Retype exactly the stretch of lines that begins at the line containing "Lemma ntc_hmac_sha256_spec key" and ends at the last line of the data, with no other lines.

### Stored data
§
Lemma sha_update_loop_spec fuel c m p :
  (length p <= fuel)%nat -> absorbed (s_h c) (s_buf c) m ->
  exists c', sha_update_loop fuel c p = Some c' /\ absorbed (s_h c') (s_buf c') (m ++ p) /\
    s_total c' = s_total c.
Proof.
  revert c m p. induction fuel as [|f IH]; intros c m p Hf Ha.
  { destruct p; [|simpl in Hf; lia]. exists c. by rewrite app_nil_r. }
  destruct p as [|x p]; [exists c; by rewrite app_nil_r|]. cbn [sha_update_loop].
  set (q := x :: p) in *. set (tk := if (length q <? 64 - _)%nat then _ else _).
  pose proof (absorbed_length _ _ _ Ha) as Hl. assert (length m mod 64 < 64)%nat by lia.
  assert (0 < tk <= length q /\ length (s_buf c) + tk <= 64)%nat as [Ht Hb].
  { unfold tk. destruct (Nat.ltb_spec (length q) (64 - length (s_buf c))); unfold q in *; simpl in *; lia. }
  assert (length (take tk q) = tk) as Htk by (rewrite length_take; lia).
  pose proof (absorbed_step _ _ _ (take tk q) Ha ltac:(lia)) as Hs. cbn zeta in Hs.
  destruct (IH (if (length (s_buf c ++ take tk q) =? 64)%nat
     then ShaCtx (sha_block (s_h c) (s_buf c ++ take tk q)) (s_total c) []
     else ShaCtx (s_h c) (s_total c) (s_buf c ++ take tk q)) (m ++ take tk q) (drop tk q))
    as (c' & E & Ha' & Hto).
  - rewrite length_drop. lia.
  - by case_match.
  - exists c'. split; [exact E|]. split; [by rewrite <- app_assoc, take_drop in Ha'|].
    rewrite Hto. by case_match.
Qed.

Lemma sha_init_represents : represents sha_init [].
Proof. by repeat split. Qed.

Lemma sha_update_spec c m p :
  represents c m -> exists c', sha_update c p = Some c' /\ represents c' (m ++ p).
Proof.
  intros [Ha Ht]. unfold sha_update.
  destruct (sha_update_loop_spec (length p)
    (ShaCtx (s_h c) (u64 (s_total c + Z.of_nat (length p))) (s_buf c)) m p) as (c' & E & Ha' & E'); [done..|].
  exists c'. split; [done|]. split; [done|]. rewrite E', Ht. cbn [s_total].
  unfold u64. rewrite Zplus_mod_idemp_l. f_equal. rewrite length_app. lia.
Qed.

Lemma sha_update_absorbed c m p :
  absorbed (s_h c) (s_buf c) m ->
  exists c', sha_update c p = Some c' /\ absorbed (s_h c') (s_buf c') (m ++ p).
Proof.
  intros Ha. edestruct (sha_update_loop_spec (length p)
    (ShaCtx (s_h c) (u64 (s_total c + Z.of_nat (length p))) (s_buf c)) m p) as (c' & E & H & _);
    [done|done|]. by exists c'.
Qed.

Lemma sha_pad_spec fuel c m :
  let z := Z.to_nat ((56 - Z.of_nat (length m)) mod 64) in
  (z <= fuel)%nat -> represents c m ->
  exists c', sha_pad fuel c = Some c' /\ absorbed (s_h c') (s_buf c') (m ++ replicate z 0).
Proof.
  revert c m. induction fuel as [|f IH]; intros c m z Hz Hr;
    pose proof (absorbed_length _ _ _ (proj1 Hr)) as Hl; cbn [sha_pad].
  - assert (z = 0)%nat as Hz0 by lia. rewrite (proj2 (Nat.eqb_eq _ _)) by lia.
    exists c. split; [done|]. rewrite Hz0. cbn. rewrite app_nil_r. apply Hr.
  - destruct (Nat.eqb_spec (length (s_buf c)) 56) as [E|E].
    + assert (z = 0)%nat as -> by lia. exists c. split; [done|]. cbn. rewrite app_nil_r. apply Hr.
    + destruct (sha_update_spec c m [0] Hr) as (c' & -> & Hr'). bind.
      destruct (IH c' (m ++ [0])) as (c'' & Ec & Ha); [|done|].
      * rewrite length_app. simpl length. lia.
      * exists c''. split; [done|].
        replace z with (S (Z.to_nat ((56 - Z.of_nat (length (m ++ [0]%Z))) mod 64)))
          by (rewrite length_app; simpl length; lia).
        cbn [replicate]. by rewrite <- app_assoc in Ha.
Qed.

Lemma length_sha_padded m : (length (sha_padded m) mod 64 = 0)%nat.
Proof. unfold sha_padded. rewrite !length_app, length_replicate. cbn [length be64 fmap list_fmap]. lia. Qed.

Lemma absorbed_padded h b m : absorbed h b (sha_padded m) -> sha_out h = SHA256 m.
Proof. by intros [-> _]. Qed.

Lemma sha_padded_pieces m bits :
  bits = u64 (8 * Z.of_nat (length m)) ->
  ((m ++ [0x80]) ++ replicate (Z.to_nat ((56 - Z.of_nat (length (m ++ [0x80]))) mod 64)) 0)
    ++ be64 bits = sha_padded m.
Proof.
  intros ->. unfold sha_padded. rewrite <- !app_assoc, length_app. do 3 f_equal. simpl length.
  do 3 f_equal. lia.
Qed.

Lemma bind_eq {A B} (o : option A) (f : A -> option B) x r : o = Some x -> f x = r -> (o ≫= f) = r.
Proof. by intros ->. Qed.

Lemma sha_final_spec c m : represents c m -> sha_final c = Some (SHA256 m).
Proof.
  intros Hr. unfold sha_final. cbv zeta.
  destruct (sha_update_spec c m [0x80] Hr) as (c1 & E1 & H1).
  destruct (sha_pad_spec 64 c1 (m ++ [0x80])) as (c2 & E2 & H2); [lia|done|].
  destruct (sha_update_absorbed _ _ (be64 (u64 (s_total c * 8))) H2) as (c3 & E3 & H3).
  eapply bind_eq; [exact E1|]. eapply bind_eq; [exact E2|]. eapply bind_eq; [exact E3|].
  rewrite sha_padded_pieces in H3; [by rewrite (absorbed_padded _ _ _ H3)|].
  destruct Hr as [_ ->]. unfold u64. rewrite Zmult_mod_idemp_l. f_equal. lia.
Qed.

Lemma ntc_sha256_spec m : ntc_sha256 m = Some (SHA256 m).
Proof.
  unfold ntc_sha256. destruct (sha_update_spec sha_init [] m sha_init_represents) as (c & -> & Hc).
  bind. by apply sha_final_spec.
Qed.

Lemma length_sha_blocks n m : length (sha_blocks n iv m) = 8%nat.
Proof.
  assert (forall i h p, length h = 8%nat -> length (foldl (sha_round p) h i) = 8%nat) as Hr.
  { induction i as [|i l IH]; intros h p Hh; [done|]. cbn [foldl]. apply IH.
    do 8 (destruct h as [|? h]; [done|]). by destruct h. }
  assert (forall h, length h = 8%nat -> length (sha_blocks n h m) = 8%nat) as H; [|by apply H].
  revert m. induction n as [|n IH]; intros m h Hh; [done|]. cbn [sha_blocks]. apply IH.
  unfold sha_block. rewrite length_zip_with, Hr by done. lia.
Qed.

Lemma length_SHA256 m : length (SHA256 m) = 32%nat.
Proof.
  unfold SHA256. pose proof (length_sha_blocks (length (sha_padded m) / 64) (sha_padded m)) as H.
  revert H. generalize (sha_blocks (length (sha_padded m) / 64) iv (sha_padded m)). intros h Hh.
  do 8 (destruct h as [|? h]; [done|]). by destruct h.
Qed.

Lemma ntc_hmac_sha256_spec key msg : ntc_hmac_sha256 key msg = Some (HMAC key msg).
Proof.
  unfold ntc_hmac_sha256.
  assert ((if (64 <? length key)%nat then h ← ntc_sha256 key; Some (h ++ replicate 32 0)
    else Some (key ++ replicate (64 - length key) 0)) = Some (hmac_key key)) as ->.
  { unfold hmac_key. case_match; [|done]. by rewrite ntc_sha256_spec, length_SHA256. }
  bind. unfold HMAC, xor_with.
  destruct (sha_update_spec _ _ ((fun x => Z.lxor x 0x36) <$> hmac_key key) sha_init_represents)
    as (c1 & -> & H1). bind.
  destruct (sha_update_spec _ _ msg H1) as (c2 & -> & H2). bind.
  rewrite (sha_final_spec _ _ H2). bind.
  destruct (sha_update_spec _ _ ((fun x => Z.lxor x 0x5c) <$> hmac_key key) sha_init_represents)
    as (c3 & -> & H3). bind.
  edestruct (sha_update_spec c3 _ (SHA256 (([] ++ ((fun x => Z.lxor x 0x36) <$> hmac_key key)) ++ msg)) H3)
    as (c4 & -> & H4). bind. by rewrite (sha_final_spec _ _ H4).
Qed.

(** C31. Hashing and authentication.  [ntc_sha256] always produces the FIPS 180-4 digest
    of its input (the blocks of the padded message, folded), and [ntc_hmac_sha256] the
    RFC 2104 code of key and message, for keys of any length. *)
Theorem hmac_sha256_correct key msg :
  ntc_sha256 msg = Some (SHA256 msg) /\ ntc_hmac_sha256 key msg = Some (HMAC key msg).
Proof. split; [apply ntc_sha256_spec|apply ntc_hmac_sha256_spec]. Qed.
§
### Task response
Lemma ntc_hmac_sha256_spec key msg : ntc_hmac_sha256 key msg = Some (HMAC key msg).
Proof.
  unfold ntc_hmac_sha256.
  assert ((if (64 <? length key)%nat then h ← ntc_sha256 key; Some (h ++ replicate 32 0)
    else Some (key ++ replicate (64 - length key) 0)) = Some (hmac_key key)) as ->.
  { unfold hmac_key. case_match; [|done]. by rewrite ntc_sha256_spec, length_SHA256. }
  bind. unfold HMAC, xor_with.
  destruct (sha_update_spec _ _ ((fun x => Z.lxor x 0x36) <$> hmac_key key) sha_init_represents)
    as (c1 & -> & H1). bind.
  destruct (sha_update_spec _ _ msg H1) as (c2 & -> & H2). bind.
  rewrite (sha_final_spec _ _ H2). bind.
  destruct (sha_update_spec _ _ ((fun x => Z.lxor x 0x5c) <$> hmac_key key) sha_init_represents)
    as (c3 & -> & H3). bind.
  edestruct (sha_update_spec c3 _ (SHA256 (([] ++ ((fun x => Z.lxor x 0x36) <$> hmac_key key)) ++ msg)) H3)
    as (c4 & -> & H4). bind. by rewrite (sha_final_spec _ _ H4).
Qed.

(** C31. Hashing and authentication.  [ntc_sha256] always produces the FIPS 180-4 digest
    of its input (the blocks of the padded message, folded), and [ntc_hmac_sha256] the
    RFC 2104 code of key and message, for keys of any length. *)
Theorem hmac_sha256_correct key msg :
  ntc_sha256 msg = Some (SHA256 msg) /\ ntc_hmac_sha256 key msg = Some (HMAC key msg).
Proof. split; [apply ntc_sha256_spec|apply ntc_hmac_sha256_spec]. Qed.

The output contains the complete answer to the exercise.